McEwen's extraordinary promotional ability and Prudhomme's success on the race track eventually led to the formation of a national touring team, and in mid-1969, McEwen and Prudhomme corporately became Wildlife Racing.  "There were no big sponsorships back then," recalls McEwen.  "Don had the Wynn's deal, and I had the Gold Spot/Tirend Activity Booster deal, but those were very small when compared with today's standards.  I don't remember what Don's money was, but the Tirend deal for me was about $1,000 a year.  We depended on cash flow to keep our acts going – match racing four times a week and hoping to keep breakage down.


 Portraits of the pair by Carl Olson’s daughter, Shannon were auctioned at the event

 

"I'm guessing, but I'd say it probably took $40,000, maybe $50,000, when I toured in 1969, to keep the whole thing afloat.  I remember thinking that it sure would be great if somehow we could start off the year with a big deal, then go about match racing and all that.  Why, you could make all kinds of money."

 

The big deal Tom dreamed of came in the form of sponsorship from the world’s largest model car company – Mattel.  Based near LAX, Mattel makes Hot Wheels and saw the potential in a pair or full-size, match racing Funny Cars.

 

The Mattel deal ran from 1970 through 1972, and in 1973, Wildlife Racing secured Carefree sugarless gum as a sponsor.  McEwen and Prudhomme dissolved their corporation at the end of the 1973 season, but it was a very lucrative partnership and set the template for modern, sponsored drag racing.  They didn't perform badly on the racetrack, either.

 

Recently, the two hosted a fund-raising dinner at the Wally Parks NHRA Motorsports Museum to bench race, tell tall tales and show highlights from their recently released DVD, Once Upon A Wheel.


The Snake began his career driving for fellow Road Kings member, Tommy Ivo, back in 1960

 

During the video presentation, Prudhomme said, “I can earn one hundred grand a year at this.” He now owns a corporate jet, which was the subject of much ribbing from the Goose, who commented, “I have to take the Greyhound bus from here to Bakersfield.  His Lear jet takes 17 minutes.  I have to be there early to get his room ready.”  The pair were to be Grand Marshalls at the 50th Anniversary March Meet.

 

In another scene, a bunch of kids approach them:

            “You got any Hot Wheels?” asks Prudhomme.

             “Yeah.”

             “You got Snake and Mongoose?”

             “Yeah.”

             “Which one’s faster?”

             “Snake!”

 

 McEwen shakes his head and says, “You paid those kids to say that.”

 

The evening progressed in much the same vein, with friends and contemporaries of The Snake and The Goose ragging on them.  In fact, the group read like a Who’s Who of drag racing, with John Force, Danny Ongais, Carl Olson, Art Chrisman, Tommy Ivo, Roland Leong and Ed Pink all present.

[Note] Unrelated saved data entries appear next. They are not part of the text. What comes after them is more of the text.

(** X12: [loss] is bound by the first batch iteration only: on a dataset without
    samples the first epoch runs no batch, and the print at its end raises
    a name error before any call was made. *)
Theorem training_needs_a_batch (train_t : Tensor) (ds : Dataset)
    (st : Script.state) :
  len ds = 0 ->
  Script.loss st = None ->
  Script.train train_t ds st = ([], Raise NameError).
Proof.
  intros Hlen Hloss. unfold Script.train.
  change (seq 0 100) with (0 :: seq 1 99). cbn [for_each].
  unfold Script.train_epoch. rewrite Hlen.
  change (batch_indices 0 32) with (@nil (list nat)).
  cbn [for_each Script.loss]. rewrite Hloss.
  reflexivity.
Qed.

End EmptyDataset.

Section ToyEmptyDataset.
#[local] Existing Instance Toy.toy_float.
#[local] Existing Instance Toy.toy_cdelib.
#[local] Existing Instance Toy.toy_random.
#[local] Existing Instance Toy.toy_trainer.

Lemma training_needs_a_batch_witness :
  Script.train Toy.toy_train_t
    {| tensors := [mkTensor [0; 2; 2] []; mkTensor [0] []]; len := 0 |}
    Toy.toy_state
  = ([], Raise NameError).
Proof.
  apply (training_needs_a_batch Toy.toy_train_t
           {| tensors := [mkTensor [0; 2; 2] []; mkTensor [0] []]; len := 0 |}
           Toy.toy_state); reflexivity.
Defined.

End ToyEmptyDataset.

(** ** Loading the batches of a dataset *)

Section BatchLoading.
Context {FL : Float}.

Lemma all_size0_Forall (n : nat) (ts : list Tensor) :
  all_size0 n ts = Ok true -> Forall (fun t => size0 t = Ok n) ts.
Proof.
  induction ts as [|t ts IH]; [constructor|].
  cbn [all_size0]. destruct (size0 t) as [m|] eqn:Et; cbn [rbind];
    [|discriminate].
  destruct (n =? m) eqn:E; [|discriminate].
  apply Nat.eqb_eq in E. subst m. intros H. constructor; auto.
Qed.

John Force got a few words in during the evening

 

The festivities came to an end with a memorabilia auction that saw some heavy bidding for portraits of the pair by Carl Olson’s daughter, Shannon, a dragster nose cone signed by dozens of famous racers, and giant Lions and Bakersfield signs by artist, Robert Carter.

 

The crown jewel of the auction, however, was a pair of open-face helmets, recreated by Tom in the exact style that he and Don wore back in the ’70s.  The bidding was frantic for a while, and Goose even bid on them himself, but finally, an anonymous woman succeeded in purchasing them – and then gave them back to the Museum for permanent display.

 

As a kick-off party for the NHRA CARQUEST Auto Parts Winternationals last weekend, it was the best.